Hube Wagner
- Wagner playing at Pitt in 1913

Profile
- Position: End

Personal information
- Born: January 5, 1891 Monaca, Pennsylvania, U.S.
- Died: March 1979 (aged 88) Pittsburgh, Pennsylvania, U.S.

Career information
- High school: Monaca (PA)
- College: Pittsburgh

Career history
- Canton Bulldogs (1915);
- College Football Hall of Fame

= Hube Wagner =

American football player (1891–1979)

J. Huber "Hube" Wagner (January 5, 1891 – March 1979) was an American football player who played college football at the University of Pittsburgh from 1910 until 1913 before becoming a prominent surgeon in Pittsburgh, Pennsylvania.

==Formative years==
While still a student at Monaca High School, Wagner was hailed by the media for being one of Pennsylvania's most versatile football players. He then made the varsity squad as a freshman at the University of Pittsburgh, where he was an end player. That season Pitt posted a 9–0 record. Although Wagner was primarily used as an end at Pitt moving forward, Pitt's coach Joe Thompson developed him into a utility player, using him at every other position except quarterback. In 1913, Wagner captained the Pitt team and received All-American honors.
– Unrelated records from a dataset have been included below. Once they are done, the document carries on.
(** A chunk size of at least the length of non-empty data gives the data
    back as its only chunk. *)
Theorem SplitData_single_chunk (data : list byte) (chunkSize : Z) :
  data <> [] -> len data <= chunkSize <= max_int -> allocated data ->
  SplitData data chunkSize = Ret [data].
Proof.
  intros Hne Hcs Hdata.
  assert (Hpos : 1 <= len data).
  { destruct data; [congruence | unfold len; simpl; lia]. }
  destruct (SplitJoin.SplitData_spec data chunkSize ltac:(lia) Hdata)
    as (chunks & Hret & Hcat & _ & Hsz & _).
  rewrite Hret. f_equal.
  apply (sizes_ok_unique chunkSize ltac:(lia)); auto.
  - simpl. lia.
  - rewrite Hcat. simpl. now rewrite app_nil_r.
Qed.

Lemma SplitData_single_chunk_witness :
  SplitData digits 20 = Ret [digits].
Proof.
  apply SplitData_single_chunk.
  - discriminate.
  - unfold max_int, len. simpl. lia.
  - unfold allocated, maxAlloc, len. simpl. lia.
Defined.

End Chunks.

(* ================================================================= *)
(** ** Random identifiers, and identifiers as storage paths *)

Module RandomIDs.
Import types utils GoFacts Props Instances.

Lemma make_bytes_ok (n : Z) :
  0 <= n <= maxAlloc ->
  make_bytes n = Ret (repeat x00 (Z.to_nat n))
  /\ len (repeat x00 (Z.to_nat n)) = n.
Proof.
  intros H. unfold make_bytes.
  replace (n <? 0) with false by Zbool_false.
  replace (maxAlloc <? n) with false by Zbool_false.
  split; [reflexivity|]. unfold len. rewrite repeat_length. lia.
Qed.

(** For a length from 0 up, with a random source good for [length/2]
    bytes, GenerateRandomID returns the hex encoding of the next [length/2]
    bytes of the source: [length] hexadecimal digits when [length] is even,
    one fewer when it is odd. *)
Theorem GenerateRandomID_length (rand_Reader : rand.Reader) (length : Z) :
  0 <= length <= maxAlloc ->
  Go.div length 2 <= len rand_Reader ->
  exists id,
    GenerateRandomID rand_Reader length
    = Ret ((id, None), skipn (Z.to_nat (Go.div length 2)) rand_Reader)
    /\ id = hex.EncodeToString
              (firstn (Z.to_nat (Go.div length 2)) rand_Reader)
    /\ is_hex_string id = true
    /\ (Z.even length = true -> strlen id = length)
    /\ (Z.odd length = true -> strlen id = length - 1).
Proof.
  intros Hlen Hrand. unfold Go.div in *.
  rewrite Z.quot_div_nonneg in * by lia.
  assert (Hhalf : 0 <= length / 2 <= maxAlloc).
  { split; [apply Z.div_pos; lia|].
    apply Z.le_trans with length; [|lia]. apply Z.div_le_upper_bound; lia. }
  destruct (make_bytes_ok _ Hhalf) as [Hmake Hmlen].
  unfold GenerateRandomID, Go.div, rand_Read, io.ReadFull.
  rewrite Z.quot_div_nonneg by lia. rewrite Hmake. cbn [bind].
  rewrite Hmlen.
  replace (length / 2 <=? len rand_Reader) with true by Zbool_true.
  eexists. split; [reflexivity|]. split; [reflexivity|].
  split; [apply Identifiers.EncodeToString_is_hex|].
  assert (Hstr : strlen (hex.EncodeToString
                           (firstn (Z.to_nat (length / 2)) rand_Reader))
                 = 2 * (length / 2)).
  { unfold strlen. rewrite Identifiers.EncodeToString_length, length_firstn.
    unfold len in Hrand. lia. }
  rewrite Hstr.
  pose proof (Z.div_mod length 2 ltac:(lia)) as Hdm.
  pose proof (Z.mod_pos_bound length 2 ltac:(lia)) as Hmod.
  split; intros Hpar.
  - apply Z.even_spec in Hpar. destruct Hpar as [k Hk]. lia.
  - apply Z.odd_spec in Hpar. destruct Hpar as [k Hk]. lia.
Qed.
In 1915, he was recruited by Jack Cusack, the manager of the Canton Bulldogs to play for the Bulldogs against their rivals the Massillon Tigers.

==Medical career==
After graduation, Wagner became a prominent surgeon in Pittsburgh, treating patients until his retirement in 1975. He also served twelve years on the University of Pittsburgh's board of trustees.

==Awards and other honors==
Wagner was elected to the College Football Hall of Fame in 1973.